By Chris Baltimore
WASHINGTON (Reuters) - The U.S. Nuclear Regulatory Commission (NRC) lacks the funds needed to weigh a license request from the Energy Department to build a nuclear waste repository in Nevada within four years, the agency's head said on Tuesday.
But even if the project to store nuclear waste underground at Yucca Mountain about 90 miles northwest of Las Vegas sees more delays, it is unlikely to derail an imminent "renaissance" of new nuclear plant building, NRC Chairman Dale Klein told the Reuters Global Energy Summit.
The NRC expects U.S. utilities and other energy companies to file applications to build about 30 new nuclear power plants in coming years -- the first new construction wave since the 1970s.
"Over the next few years we will see most of the 30 plants continue to go forward," Klein said. "Most of these will be built." Energy companies have filed applications to build 15 new reactors this year, and the NRC expects six more before the end of 2008, Klein said.
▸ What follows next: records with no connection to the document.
(** * A verification model of the multitask RNN code

    The development embeds the functions of [network_torch.py] (the two
    population vector read-outs, [get_perf], the three recurrent cells,
    construction and lesioning of [Model]) and [f_sub_mean] of
    [statespace.py].

    Conventions of the embedding:
    - a tensor or numpy array is a shape together with a total function from
      multi-indices to entries; only the entries at in-range indices matter;
    - floating-point entries are exact real numbers, so rounding is not part
      of the model; a division by zero does not produce a real number and
      yields the value [NonFin], which stands for IEEE [nan] and [inf];
    - Python exceptions are values of type [exn]; a computation that may
      raise has type [res A];
    - random draws are read from an explicit sample argument. *)

From Stdlib Require Import Reals Qreals Lra Lia QArith ZArith String List.
From stdpp Require Import base option list gmap strings pretty.

Local Open Scope R_scope.

(** ** Exceptions *)

Inductive exn : Type :=
| ValueError (msg : string)
| NotImplementedError (msg : string)
| KeyError (key : string)
| NameError (name : string)
| UnboundLocalError (name : string)
| AttributeError (attr : string)
| TypeError
| ZeroDivisionError
| IndexError
| RuntimeError
| AssertionError.

Definition res (A : Type) : Type := (exn + A)%type.
(** The link pattern matches at the start of [s], with [link] between
    the quotes and [rest] behind the match. *)
Definition MatchAt (s link rest : string) : Prop :=
  exists q q', quote q /\ quote q' /\ link <> "" /\ quoteFree link /\
               s = "href=" ++ String q (link ++ String q' rest).

(** The hrefs of a text: the groups of the successive matches of the
    link pattern, each match the leftmost one behind the match before
    it. *)
Inductive Hrefs : string -> list string -> Prop :=
| hrefs_end : Hrefs "" nil
| hrefs_match (s link rest : string) (links : list string) :
    MatchAt s link rest -> Hrefs rest links -> Hrefs s (link :: links)
| hrefs_skip (c : ascii) (s : string) (links : list string) :
    (forall link rest, ~ MatchAt (String c s) link rest) ->
    Hrefs s links -> Hrefs (String c s) links.

End Spec.

(** ** Scenarios: small remote trees to run the crawler on *)

Module Scenario.
Import GoStrings Filepath OS Config HTTP Mirror.

(** The path of [http://host/path] (no query, no fragment, no escapes):
    what follows the host. *)
Definition pathOf (u : string) : option string :=
  if HasPrefix u "http://" then
    Some (dropWhile (fun c => negb (IsPathSeparator c)) (dropBytes 7 u))
  else None.

(** The reference [link], a relative path without dot segments, resolved
    against a base that ends with a separator. *)
Definition resolve (base link : string) : option string := Some (base ++ link).

(** A server given by the table of its resources. *)
Fixpoint lookupTable (table : list (string * Response.t)) (u : string)
    : option Response.t :=
  match table with
  | nil => None
  | (k, r) :: table' => if String.eqb k u then Some r else lookupTable table' u
  end.

Definition notFound : Response.t :=
  {| Response.StatusCode := 404; Response.ContentType := "text/plain";
     Response.ContentLength := None; Response.LastModified := None;
     Response.ETag := ""; Response.Body := ""; Response.BodyErr := false |}.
The Energy Department this week sent its application to the NRC. The project was originally slated to open in 1998 but has been plagued by delays.
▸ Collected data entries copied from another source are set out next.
Lemma member_ids_of_club (rs : list Row) (d : string) :
  NoDup (membership_pairs rs) →
  ID <$> filter (λ r, d ∈ Clubs r) rs = (filter (λ x, x.2 = d) (membership_pairs rs)).*1.
Proof.
  induction rs as [|r rs IH]; intros Hnd; [done|].
  unfold membership_pairs in Hnd |- *. rewrite bind_cons in Hnd |- *.
  apply NoDup_app in Hnd as (Hcl%NoDup_fmap_1 & _ & Hnd).
  rewrite filter_app, fmap_app. fold (membership_pairs rs). rewrite <-IH by done.
  assert ((filter (λ x : Z * string, x.2 = d) ((λ c, (ID r, c)) <$> Clubs r)).*1
          = if decide (d ∈ Clubs r) then [ID r] else []) as ->.
  { clear -Hcl. induction (Clubs r) as [|c cl IHc]; [done|].
    apply NoDup_cons in Hcl as [Hc Hcl]. rewrite fmap_cons.
    destruct (decide (c = d)) as [->|Hne].
    - rewrite filter_cons_True by done. rewrite fmap_cons, IHc by done.
      rewrite decide_False by done. by rewrite decide_True by left.
    - rewrite filter_cons_False by done. rewrite IHc by done.
      apply decide_ext. set_solver. }
  destruct (decide (d ∈ Clubs r)).
  - by rewrite filter_cons_True by done.
  - by rewrite filter_cons_False by done.
Qed.

Lemma load_data_from_csv_unfold (read_csv : Files) (session : Store) (csv_path : string) :
  load_data_from_csv read_csv session csv_path
  = load_frame empty_store (read_csv "members.csv"%string).
Proof. reflexivity. Qed.

(** ** Club ids follow first occurrences *)

Lemma index_of_app_elem (d : string) (l l' : list string) :
  d ∈ l → index_of d (l ++ l') = index_of d l.
Proof.
  induction l as [|x l IH]; intros Hd; [by apply elem_of_nil in Hd|].
  simpl. case_decide; [done|]. f_equal. apply IH. set_solver.
Qed.

Lemma index_of_app_fresh (d : string) (l : list string) :
  d ∉ l → index_of d (l ++ [d]) = length l.
Proof.
  induction l as [|x l IH]; intros Hd; simpl.
  - by rewrite decide_True.
  - rewrite decide_False by set_solver. f_equal. apply IH. set_solver.
Qed.

Lemma index_of_lt (d : string) (l : list string) :
  d ∈ l → (index_of d l < length l)%nat.
Proof.
  induction l as [|x l IH]; intros Hd; [by apply elem_of_nil in Hd|].
  simpl. case_decide; [lia|]. apply elem_of_cons in Hd as [->|Hd]; [done|].
  apply IH in Hd. lia.
Qed.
The project still faces numerous court challenges and is adamantly opposed by powerful U.S. lawmakers including Senate Majority Leader Harry Reid of Nevada.
The Bush administration's timeline calls for the NRC to sign off on the project in four years. "If they expect us to maintain that three-to-four-year time frame, we will have to have the financial resources to do it," Klein said. "Otherwise it will take longer."
The nation's 104 operating power plants generate about 20 percent of U.S. electricity supply.
NRG Energy (NRG.N: Quote, Profile, Research, Stock Buzz) in September 2007 filed an application with regulators to build two new nuclear reactors in Texas, the first such request in the United States in 29 years.
Solving the waste issue has been a stumbling block to nuclear expansion, but Klein said waste can be stored safely, whether it be at Yucca Mountain or on-site at nuclear power plants.
"I don't believe that the spent fuel issue will stop the nuclear renaissance," Klein said.